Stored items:
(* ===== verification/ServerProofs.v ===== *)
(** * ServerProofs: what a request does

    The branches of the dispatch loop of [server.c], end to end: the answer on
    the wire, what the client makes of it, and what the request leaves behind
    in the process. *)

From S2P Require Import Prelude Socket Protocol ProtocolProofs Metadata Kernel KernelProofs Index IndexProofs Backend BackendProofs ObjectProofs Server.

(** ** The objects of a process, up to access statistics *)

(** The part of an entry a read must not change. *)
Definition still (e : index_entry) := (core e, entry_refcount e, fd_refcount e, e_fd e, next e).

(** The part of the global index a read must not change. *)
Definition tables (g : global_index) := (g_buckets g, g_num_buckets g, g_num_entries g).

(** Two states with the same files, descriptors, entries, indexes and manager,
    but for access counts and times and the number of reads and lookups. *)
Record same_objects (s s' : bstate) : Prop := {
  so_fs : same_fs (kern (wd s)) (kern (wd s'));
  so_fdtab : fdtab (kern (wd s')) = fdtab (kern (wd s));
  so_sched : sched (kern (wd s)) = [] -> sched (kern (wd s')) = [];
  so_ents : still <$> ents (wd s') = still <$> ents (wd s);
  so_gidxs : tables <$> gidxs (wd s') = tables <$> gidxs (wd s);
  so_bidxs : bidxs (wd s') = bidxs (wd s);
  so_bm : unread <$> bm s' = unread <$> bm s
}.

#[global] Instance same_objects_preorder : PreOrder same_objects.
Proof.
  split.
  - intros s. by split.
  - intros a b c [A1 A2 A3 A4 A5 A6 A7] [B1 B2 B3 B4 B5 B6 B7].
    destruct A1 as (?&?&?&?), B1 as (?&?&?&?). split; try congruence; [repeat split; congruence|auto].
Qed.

→ Required action
How many lines of these records include the word "tables"? Only the number should be written.

→ Reply
2